Dataset excerpts:
(** * The Android low memory killer of the HTC "ville" kernel

    A shallow embedding of [drivers/staging/android/lowmemorykiller.c]
    (build with ENHANCED_LMK_ROUTINE, LMK_COUNT_READ,
    CONFIG_ZRAM_FOR_ANDROID and, for the [adj] parameter,
    CONFIG_ANDROID_LOW_MEMORY_KILLER_AUTODETECT_OOM_ADJ_VALUES) and the
    properties of its threshold lookup,
    its bounded victim pool, its death-pending hysteresis, its scan lock
    and its background soft-reclaim worker.

    The target is a 32-bit ARM board: [int], [long], [unsigned long],
    [size_t] and [uint32_t] are all 32 bits wide.  A C integer is a [Z]
    and every conversion the C code performs is written out with
    [wrap32] (to an unsigned type) and [int32] (to a signed type).
    One call reads the clock and the page counters once.  The
    diagnostic output of [lowmem_print] has no effect on the state and
    is left out. *)

From Stdlib Require Import ZArith Lia.
From stdpp Require Import base numbers list sorting.

Local Open Scope Z_scope.

(** ** Machine integers *)

(** Conversion to a 32-bit unsigned type. *)
Definition wrap32 (z : Z) : Z := z mod 2 ^ 32.

(** Conversion to [int] (two's complement, the kernel is built with
    wrapping signed arithmetic). *)
Definition int32 (z : Z) : Z := (z + 2 ^ 31) mod 2 ^ 32 - 2 ^ 31.

Definition INT_MAX : Z := 2 ^ 31 - 1.

(** Modelled from the spec: [time_before_eq] and [time_before] are macros
    of linux/jiffies.h, which is not among the sources.  A tick count [a]
    is before or equal to [b] when the signed difference of the two
    unsigned long counters is not positive; on any window shorter than
    half the counter range this is the spec's "time t' <= t". *)
Definition time_before_eq (a b : Z) : bool := 0 <=? int32 (b - a).

Definition time_before (a b : Z) : bool := int32 (a - b) <? 0.

(** ** The driver's globals *)

(** [struct soft_reclaim]; an [atomic_t] is its integer value, a task
    pointer is the pid of the task, [None] for NULL. *)
Record struct_soft_reclaim := {
  nr_total_soft_reclaimed : Z;
  nr_total_soft_scanned : Z;
  nr_last_soft_reclaimed : Z;
  nr_last_soft_scanned : Z;
  nr_empty_reclaimed : Z;
  kcompcached_running : Z;
  need_to_reclaim : Z;
  lmk_running : Z;
  kcompcached_enable : Z;
  idle_report : Z;
  kcompcached : option Z;
  rtcc_daemon : option Z
}.

(** The file-scope variables.  The arrays have six cells each;
    [scan_mutex] is [true] while the mutex is held. *)
Record lmk := {
  s_reclaim : struct_soft_reclaim;
  prev_jiffy : Z;
  hidden_cgroup_counter : Z;
  minimum_freeswap_pages : Z;
  minimun_reclaim_pages : Z;
  minimum_interval_time : Z;
  lmk_count : Z;
  lowmem_adj : list Z;
  lowmem_adj_size : Z;
  lowmem_minfree : list Z;
  lowmem_minfree_size : Z;
  lowmem_fork_boost_minfree : list Z;
  lowmem_fork_boost_minfree_size : Z;
  minfree_tmp : list Z;
  lowmem_deathpending_timeout : Z;
  lowmem_fork_boost_timeout : Z;
  lowmem_fork_boost : Z;
  scan_mutex : bool
}.

(** [lowmem_sleep_ms] and [lowmem_only_kswapd_sleep] are static, are
    initialised to 1 and are never written. *)
Definition lowmem_sleep_ms : Z := 1.
Definition lowmem_only_kswapd_sleep : Z := 1.

Definition LOWMEM_DEATHPENDING_DEPTH : nat := 3.

(** ARRAY_SIZE(lowmem_adj) *)
Definition ARRAY_SIZE_lowmem_adj : Z := 6.

Definition MIN_FREESWAP_PAGES : Z := 8192.
Definition MIN_RECLAIM_PAGES : Z := 512.
(** Refreshes logged as done, and refreshes logged as failed. *)
Definition refreshedLogs (t : list Event) : nat :=
  count_occ string_dec (logsOf t) "Backup: refreshed"%string.

Definition refreshErrors (h : Host) : nat :=
  length (filter (fun e => match e with HLogError _ _ => true | _ => false end)
            (hostTrace h)).

Definition savedAttachments (t : list HostEvent) : list (string * bytes) :=
  flat_map (fun e => match e with
                     | HSaveAttachment n d => [(n, d)]
                     | _ => []
                     end) t.

Definition openedPaths (t : list HostEvent) : list string :=
  flat_map (fun e => match e with
                     | HCreateWriteStream p => [p]
                     | _ => []
                     end) t.

Section HostService.
Context {X : Externals}.

(** util/durations [HOUR] is not among the sources: a parameter. *)
Variable HOUR : N.

Definition BACKUP_REFRESH_INTERVAL : N := 24 * HOUR.

(** [runPeriodicRefresh], up to its [await]: the [try] block is entered
    and [this.api.refresh()] is called. *)
Definition runPeriodicRefresh_call (h : Host) : Host :=
  setRefreshing (S (refreshing h)) (hostEmit [HApiRefresh] h).

(** [runPeriodicRefresh], from its [await] on: the pending refresh settles
    with [refreshed]; the result is what the method's own promise settles
    with. *)
Definition runPeriodicRefresh_settle (refreshed : result unit) (h : Host)
  : result unit * Host :=
  match refreshing h with
  | 0 => (Ok tt, h)
  | S n =>
      match refreshed with
      | Ok _ =>
          (Ok tt, onWorld (emit [EvLog "Backup: refreshed"]) (setRefreshing n h))
      | Err error =>
          (Ok tt,
           hostEmit [HLogError "Backup: periodic refresh failed"
                       (toLogFormat error)]
             (setRefreshing n h))
      end
  end.

Definition start (h : Host) : Host :=
  if isStarted (world h) then
    hostEmit [HLogWarn "BackupsService: already started"] h
  else
    let h := onWorld (setIsStarted true) h in
    let h := onWorld (emit [EvLog "BackupsService: starting..."]) h in
    let h := setInterval BACKUP_REFRESH_INTERVAL h in
    let h := runPeriodicRefresh_call h in
    hostEmit [HCredentialsStart] h.

(** The [i]-th registered interval timer fires: its callback drops a
    [runPeriodicRefresh()]. *)
Definition intervalFires (i : nat) (h : Host) : Host :=
  match nth_error (intervals h) i with
  | Some _ => runPeriodicRefresh_call h
  | None => h
  end.
(** C2 (amended): in a loop iteration whose API response asks for tools and
    whose round aborts (an [execute_tool] raises, or a string result holds
    "not found" in any case), the loop returns at once, without raising: no
    further API call, the tool results are not added to the messages (only
    the assistant turn is), and the answer is the response's text blocks
    joined with single spaces, or the fixed fallback message when there is
    none. *)
Theorem C2_tool_failure_terminates (cl : client) (sys : string) (tools : option (list string))
    (ex : executor) (mx : Z) (fuel : nat) (cur : Z) (st : state) (r : response)
    (Hguard : (cur < mx)%Z)
    (Hr : cl (length (model_calls (log st))) (messages st) sys (api_tools tools) = r)
    (Hstop : stop_reason r = "tool_use")
    (Hab : round_aborts ex (invocations (log st)) (content r)) :
  exists st',
    rounds_loop cl sys tools (Some ex) mx (S fuel) cur st =
      (Ret (match text_blocks (content r) with
            | [] => FALLBACK
            | ts => String.concat " " ts
            end), st') /\
    model_calls (log st') = model_calls (log st) ++ [(messages st, sys, api_tools tools, r)] /\
    messages st' = messages st ++ [mkMessage "assistant" (CBlocks (content r))].
Proof.
  cbn [rounds_loop]. apply Z.ltb_lt in Hguard; rewrite Hguard.
  rewrite make_call_eq; cbn beta iota zeta. rewrite Hr, Hstop; simpl.
  set (st1 := add_event st (EModelCall (messages st) sys (api_tools tools) r)).
  assert (Hab1 : round_aborts ex (invocations (log (add_message st1
                   (mkMessage "assistant" (CBlocks (content r)))))) (content r))
    by (simpl; evlog_simpl; simpl; rewrite ?app_nil_r; exact Hab).
  unfold _execute_tools_and_update_messages.
  pose proof (run_tool_blocks_abort ex (content r) [] _ Hab1) as Hnone.
  destruct (run_tool_blocks_shape ex (content r) []
              (add_message st1 (mkMessage "assistant" (CBlocks (content r)))))
    as [us [Hl Hm]].
  destruct (run_tool_blocks ex (content r) [] _) as [o st2]; simpl in Hnone, Hl, Hm.
  subst o; simpl.
  eexists; split; [reflexivity|]. simpl.
  rewrite Hl, Hm; evlog_simpl; simpl; rewrite ?app_nil_r. auto.
Qed.

Lemma C2_tool_failure_terminates_witness :
  (0 < 2)%Z /\
  scripted [tool_use_resp "toolu_1" "search_course_content" [("query", "MCP")]]
    (length (model_calls (log (start_state "What is MCP?"))))
    (messages (start_state "What is MCP?")) "" (api_tools (Some catalog)) =
    tool_use_resp "toolu_1" "search_course_content" [("query", "MCP")] /\
  stop_reason (tool_use_resp "toolu_1" "search_course_content" [("query", "MCP")]) = "tool_use" /\
  round_aborts raising_exec (invocations (log (start_state "What is MCP?")))
    (content (tool_use_resp "toolu_1" "search_course_content" [("query", "MCP")])) /\
  exists st',
    rounds_loop (scripted [tool_use_resp "toolu_1" "search_course_content" [("query", "MCP")]])
      "" (Some catalog) (Some raising_exec) 2 2 0 (start_state "What is MCP?") =
      (Ret FALLBACK, st') /\
    model_calls (log st') =
      model_calls (log (start_state "What is MCP?")) ++
      [(messages (start_state "What is MCP?"), "", api_tools (Some catalog),
        tool_use_resp "toolu_1" "search_course_content" [("query", "MCP")])] /\
    messages st' = messages (start_state "What is MCP?") ++
      [mkMessage "assistant"
         (CBlocks (content (tool_use_resp "toolu_1" "search_course_content" [("query", "MCP")])))].
Proof.
  split; [lia|]. split; [reflexivity|]. split; [reflexivity|].
  split; [apply ab_here; reflexivity|].
  apply (C2_tool_failure_terminates
           (scripted [tool_use_resp "toolu_1" "search_course_content" [("query", "MCP")]])
           "" (Some catalog) raising_exec 2 1 0 (start_state "What is MCP?")
           (tool_use_resp "toolu_1" "search_course_content" [("query", "MCP")])).
  - lia.
  - reflexivity.
  - reflexivity.
  - apply ab_here; reflexivity.
Defined.
(** A page with none of the blocks gets every default. *)
Example parse_empty_page url :
  parse_soup url (tag "[document]" []) = Ok (empty_book url).
Proof. vm_compute. reflexivity. Qed.

(** A price of the site. *)
Example parse_price_pound : parse_price "£51.77" = Ok (5177 # 100)%Q.
Proof. vm_compute. reflexivity. Qed.

Lemma article_without_heading_raises_witness :
  articles_loop
    [tagc "article" "product_pod" []; link_article "a_1/index.html"] []
  = Raise AttributeError.
Proof.
  apply (article_without_heading_raises (tagc "article" "product_pod" [])).
  vm_compute. reflexivity.
Defined.

(** The error leaves [collect_book_urls]: nothing catches it. *)
Example listing_with_bare_item_raises :
  (collect_book_urls 1
     (serve (tag "[document]"
        [link_article "a_1/index.html"; tagc "article" "product_pod" []]))).1
  = Raise AttributeError.
Proof. vm_compute. reflexivity. Qed.

(** C8, as stated, fails: in the link [a/../b] the segment that is not
    leading is removed as well. *)
Lemma resolve_counterexample :
  articles_loop [link_article "a/../b"] [] = Ok [CATALOGUE_URL +:+ "a/b"]
  ∧ CATALOGUE_URL +:+ "a/b"
    ≠ CATALOGUE_URL +:+ strip_leading_dotdot "a/../b".
Proof. split; [vm_compute; reflexivity | vm_compute; discriminate]. Qed.

Lemma resolve_link_witness :
  articles_loop [link_article "../../a_1/index.html"] []
  = Ok ["https://books.toscrape.com/catalogue/a_1/index.html"].
Proof.
  destruct (resolve_link (link_article "../../a_1/index.html")
              (tag "h3" [Elem "a" [] {["href" := "../../a_1/index.html"]}
                           [Text "A Light in the Attic"]])
              (Elem "a" [] {["href" := "../../a_1/index.html"]}
                 [Text "A Light in the Attic"])
              "../../a_1/index.html" [] [])
    as [Hloop Hstrip]; [vm_compute; reflexivity ..|].
  rewrite Hloop, Hstrip; vm_compute; reflexivity.
Defined.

▸ **Exercise prompt**
Starting with the first line of the records above, give back each line exactly until the line with "(** Conversion to a 32-bit unsigned type. *)" has been given as well.

▸ **Your solution**
(** * The Android low memory killer of the HTC "ville" kernel

    A shallow embedding of [drivers/staging/android/lowmemorykiller.c]
    (build with ENHANCED_LMK_ROUTINE, LMK_COUNT_READ,
    CONFIG_ZRAM_FOR_ANDROID and, for the [adj] parameter,
    CONFIG_ANDROID_LOW_MEMORY_KILLER_AUTODETECT_OOM_ADJ_VALUES) and the
    properties of its threshold lookup,
    its bounded victim pool, its death-pending hysteresis, its scan lock
    and its background soft-reclaim worker.

    The target is a 32-bit ARM board: [int], [long], [unsigned long],
    [size_t] and [uint32_t] are all 32 bits wide.  A C integer is a [Z]
    and every conversion the C code performs is written out with
    [wrap32] (to an unsigned type) and [int32] (to a signed type).
    One call reads the clock and the page counters once.  The
    diagnostic output of [lowmem_print] has no effect on the state and
    is left out. *)

From Stdlib Require Import ZArith Lia.
From stdpp Require Import base numbers list sorting.

Local Open Scope Z_scope.

(** ** Machine integers *)

(** Conversion to a 32-bit unsigned type. *)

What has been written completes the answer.